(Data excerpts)
####

Lemma masked_flags_range v : 0 ≤ v < 4294967296 → 0 ≤ masked_flags v < 4294967296.
Proof.
  intros Hv. assert (0 ≤ masked_flags v) as H0 by (apply Z.ldiff_nonneg; left; lia).
  split; [done|]. apply (bits_range _ 32); [lia|done|]. intros k Hk.
  unfold masked_flags. rewrite Z.ldiff_spec. by rewrite (testbit_small v 32 k) by (change (2 ^ 32) with 4294967296; lia).
Qed.

(** [x1] has the general registers of [x] but for ESP. *)
Definition same_but_esp (x x1 : x86) : Prop :=
  let g := gpr x in
  gpr x1 = mk_gprs (eax g) (ecx g) (edx g) (ebx g) (esp (gpr x1)) (ebp g) (esi g) (edi g).

Lemma same_push x y v : same_but_esp x y → same_but_esp x (push32 v y).
Proof. unfold same_but_esp. intros E. cbn zeta in *. rewrite push32_gpr, E. done. Qed.

(** Pushes leave a well-formed state. *)
Lemma wf_push x v : wf_x86 x → wf_x86 (push32 v x).
Proof.
  intros [Hg Hc Hs]. split; rewrite ?push32_eip, ?push32_eflags, ?push32_seg; [|done..].
  rewrite push32_gpr. cbn zeta in *. rewrite !Forall_cons in *.
  cbn [eax ecx edx ebx esp ebp esi edi] in *. pose proof (u32_range (esp (gpr x) - 4)). tauto.
Qed.

(** What the processor pushes when it takes an interrupt. *)
Lemma deliver_pushed top err sel c x :
  wf_x86 x → coherent x c → 0 ≤ sel < 65536 → 20 ≤ esp (gpr x) ≤ top → top < 4294967296 →
  match err with Some e => 0 ≤ e < 4294967296 | None => True end →
  let x1 := deliver err sel c x in let sg := seg x in
  pushed top x ((match err with Some e => [e] | None => [] end) ++ [eip x; cs sg; eflags x]) x1 ∧
  wf_x86 x1 ∧ seg x1 = mk_segs sel (ss sg) (ds sg) (es sg) (fs sg) (gs sg) ∧
  same_but_esp x x1.
Proof.
  intros Hwf Hco Hsel Hesp Htop Herr. cbn zeta.
  pose proof Hwf as [Hg Hc Hs]. rewrite !Forall_cons in Hc, Hs.
  set (y1 := push32 (flags_word x c) x). set (y2 := push32 (cs (seg x)) y1).
  set (y3 := push32 (eip x) y2).
  set (y4 := match err with Some e => push32 e y3 | None => y3 end).
  assert (pushed top x [eflags x] y1 ∧ wf_x86 y1) as [P1 W1].
  { assert (pushed top x [eflags x] y1) as P1.
    { apply pushed_push; [apply pushed_nil; lia|cbn; lia|].
      rewrite flags_word_coherent by done. apply u32_id. lia. }
    split; [done|]. by apply wf_push. }
  assert (pushed top x [cs (seg x); eflags x] y2) as P2
    by (apply pushed_push; [done|cbn; lia|apply u32_id; lia]).
  pose proof (wf_push _ (cs (seg x)) W1) as W2.
  assert (pushed top x [eip x; cs (seg x); eflags x] y3) as P3
    by (apply pushed_push; [done|cbn; lia|apply u32_id; lia]).
  pose proof (wf_push _ (eip x) W2) as W3.
  assert (same_but_esp x y3) as E3 by (do 3 apply same_push; unfold same_but_esp; by destruct (gpr x)).
  assert (pushed top x ((match err with Some e => [e] | None => [] end)
    ++ [eip x; cs (seg x); eflags x]) y4 ∧ wf_x86 y4 ∧ same_but_esp x y4 ∧ seg y4 = seg x
    ∧ eflags y4 = eflags x) as (P4 & W4 & E4 & Sg & Ef).
  { unfold y4. destruct err as [e|]; [|done].
    assert (pushed top x [e; eip x; cs (seg x); eflags x] (push32 e y3)) as P4
      by (apply pushed_push; [done|cbn; lia|by apply u32_id]).
    split; [done|]. split; [by apply wf_push|]. by split; [apply same_push|]. }
  unfold deliver. cbn zeta. fold y1 y2 y3. fold y4.
  split; [by apply (pushed_ext _ _ _ y4)|]. split.
  - destruct W4 as [Wg Wc Ws]. rewrite !Forall_cons in *. split; cbn [gpr seg eip eflags];
      rewrite !Forall_cons; [done| |tauto].
    split; [tauto|]. split; [apply masked_flags_range; tauto|done].
  - by rewrite Sg.
Qed.
(* ===== verification/Pmm.v ===== *)
(** The physical memory manager (memory/pmm.c, memory/pmm.h): a bitmap of 4 KiB
    frames built from the Multiboot memory map, the allocator on it, and the
    abstract allocator (a set of free frames) it implements. *)

From S2P Require Import Prelude Machine Vga Preempt Screen Serial Kprintf.

#[local] Open Scope Z_scope.
#[local] Open Scope c_scope.

Definition PMM_FRAME_SIZE : Z := 4096.
Definition PMM_MAX_FRAMES : Z := 1048576.
Definition BITMAP_WORDS : Z := 32768.

(** The statics of pmm.c. *)
Record pmm : Type := mk_pmm {
  bitmap : list Z;
  total_frames : Z;
  free_frames : Z
}.

Definition bitmap_set (frame : Z) (b : list Z) : list Z :=
  b.[frame / 32 <- Z.lor b.[frame / 32] (1 <<u (frame mod 32))].

Definition bitmap_clear (frame : Z) (b : list Z) : list Z :=
  b.[frame / 32 <- Z.land b.[frame / 32] (~u (1 <<u (frame mod 32)))].

Definition bitmap_test (frame : Z) (b : list Z) : Z :=
  Z.land (Z.shiftr b.[frame / 32] (frame mod 32)) 1.

(** The access of [bitmap_test]. [reserve_frame] and [alloc_bits] do not name it:
    outside the bitmap [bitmap_test] gives 0, and they go on to [bitmap_set] the same
    word; so does [alloc_words] outside, through [alloc_bits]. *)
Definition bitmap_read (frame : Z) (p : pmm) : pmm :=
  mk_pmm (access (bitmap p) (frame / 32)) (total_frames p) (free_frames p).

(** ** The boot information, in physical memory *)

(** The bytes the boot loader left in memory. *)
Class PhysMem : Type := mem8 : Z → Z.

Definition mem32 `{!PhysMem} (a : Z) : Z :=
  u8 (mem8 (u32 a)) + u8 (mem8 (u32 (a + 1))) * 2 ^ 8 +
  u8 (mem8 (u32 (a + 2))) * 2 ^ 16 + u8 (mem8 (u32 (a + 3))) * 2 ^ 24.

Definition mem64 `{!PhysMem} (a : Z) : Z := mem32 a + mem32 (a + 4) * 2 ^ 32.

(** [mmap_entry_t], packed *)
Record mmap_entry : Type := mk_entry { e_size : Z; e_addr : Z; e_len : Z; e_type : Z }.

Definition read_entry `{!PhysMem} (a : Z) : mmap_entry :=
  mk_entry (mem32 a) (mem64 (a + 4)) (mem64 (a + 12)) (mem32 (a + 20)).

(** The fields of [multiboot_info_t] that the kernel uses. *)
Record multiboot_info : Type := mk_mbi {
  flags : Z;
  mem_upper : Z;
  mmap_length : Z;
  mmap_addr : Z
}.

Definition read_mbi `{!PhysMem} (a : Z) : multiboot_info :=
  mk_mbi (mem32 a) (mem32 (a + 8)) (mem32 (a + 44)) (mem32 (a + 48)).

(** ** pmm_init *)

(** [bitmap_clear(f); free_frames++; total_frames++;] *)
Definition add_frame (f : Z) (p : pmm) : pmm :=
  mk_pmm (bitmap_clear f (bitmap p)) (total_frames p +u 1) (free_frames p +u 1).

(** [for (f = lo; f < hi && f < PMM_MAX_FRAMES; f++)] *)
Definition add_frames (lo hi : Z) (p : pmm) : pmm :=
  for_range lo (Z.min hi PMM_MAX_FRAMES) add_frame p.

(** [if (!bitmap_test(f)) { bitmap_set(f); free_frames--; }] *)
Definition reserve_frame (f : Z) (p : pmm) : pmm :=
  if bitmap_test f (bitmap p) =? 0
  then mk_pmm (bitmap_set f (bitmap p)) (total_frames p) (free_frames p -u 1)
  else p.

Definition reserve_frames (lo hi : Z) (p : pmm) : pmm :=
  for_range lo (Z.min hi PMM_MAX_FRAMES) reserve_frame p.

(** The body of the memory-map loop for one entry. *)
Definition add_region (e : mmap_entry) (p : pmm) : pmm :=
  if e_type e =? 1 then
    let region_start := e_addr e in
    let region_len := e_len e in
    if 0x100000000 <=? region_start then p
    else
      let region_len :=
        if 0x100000000 <? u64 (region_start + region_len)
        then u64 (0x100000000 - region_start) else region_len in
      let first_frame := u32 (region_start / PMM_FRAME_SIZE) in
      let num_frames := u32 (region_len / PMM_FRAME_SIZE) in
      add_frames first_frame (first_frame +u num_frames) p
  else p.

(** What a loop with a budget of rounds ends with: it is over, or it is not and the
    state is what the rounds so far have made it. *)
Inductive progress (A : Type) : Type := Done (a : A) | Busy (a : A).
Arguments Done {A} a.
Arguments Busy {A} a.

(** [while (addr < end) { ...; addr += entry->size + 4; }] *)
Fixpoint mmap_walk `{!PhysMem} (fuel : nat) (addr end_ : Z) (p : pmm) : progress pmm :=
  match fuel with
  | O => Busy p
  | S fuel =>
      if addr <? end_ then
        let e := read_entry addr in
        mmap_walk fuel (addr +u (e_size e +u 4)) end_ (add_region e p)
      else Done p
  end.

Definition mark_all_used (b : list Z) : list Z :=
  for_range 0 BITMAP_WORDS (fun i b => b.[i <- 0xFFFFFFFF]) b.

(** Everything of [pmm_init] but the final report. *)
Definition pmm_setup `{!PhysMem} (fuel : nat) (mbi kernel_end_phys : Z) (p : pmm) : progress pmm :=
  let m := read_mbi mbi in
  let p := mk_pmm (mark_all_used (bitmap p)) (total_frames p) (free_frames p) in
  let available :=
    if Z.land (flags m) (1 <<u 6) =? 0 then
      let upper_bytes := mem_upper m *u 1024 in
      let start_frame := (1 <<u 20) / PMM_FRAME_SIZE in
      let end_frame := (0x100000 +u upper_bytes) / PMM_FRAME_SIZE in
      Done (add_frames start_frame end_frame p)
    else
      mmap_walk fuel (mmap_addr m) (mmap_addr m +u mmap_length m) p in
  match available with
  | Busy p => Busy p
  | Done p =>
      let low_frames := (1 <<u 20) / PMM_FRAME_SIZE in
      let p := reserve_frames 0 low_frames p in
      let k_start := (1 <<u 20) / PMM_FRAME_SIZE in
      let k_end := (kernel_end_phys +u PMM_FRAME_SIZE -u 1) / PMM_FRAME_SIZE in
      Done (reserve_frames k_start k_end p)
  end.

Section pmm_init.
Context {S : Type} `{!Lens S vga} `{!Lens S cpu} `{!Lens S pmm}
  `{!Preempt S} `{!Hardware} `{!PhysMem}.
Variable fuel : nat.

####

**EXERCISE INSTRUCTIONS:** There is a run of lines above from the one with "word; so does" to the one with "Record mmap_entry : Type"; print exactly that run, both ends included, and nothing else.

**RESPONSE:**
    word; so does [alloc_words] outside, through [alloc_bits]. *)
Definition bitmap_read (frame : Z) (p : pmm) : pmm :=
  mk_pmm (access (bitmap p) (frame / 32)) (total_frames p) (free_frames p).

(** ** The boot information, in physical memory *)

(** The bytes the boot loader left in memory. *)
Class PhysMem : Type := mem8 : Z → Z.

Definition mem32 `{!PhysMem} (a : Z) : Z :=
  u8 (mem8 (u32 a)) + u8 (mem8 (u32 (a + 1))) * 2 ^ 8 +
  u8 (mem8 (u32 (a + 2))) * 2 ^ 16 + u8 (mem8 (u32 (a + 3))) * 2 ^ 24.

Definition mem64 `{!PhysMem} (a : Z) : Z := mem32 a + mem32 (a + 4) * 2 ^ 32.

(** [mmap_entry_t], packed *)
Record mmap_entry : Type := mk_entry { e_size : Z; e_addr : Z; e_len : Z; e_type : Z }.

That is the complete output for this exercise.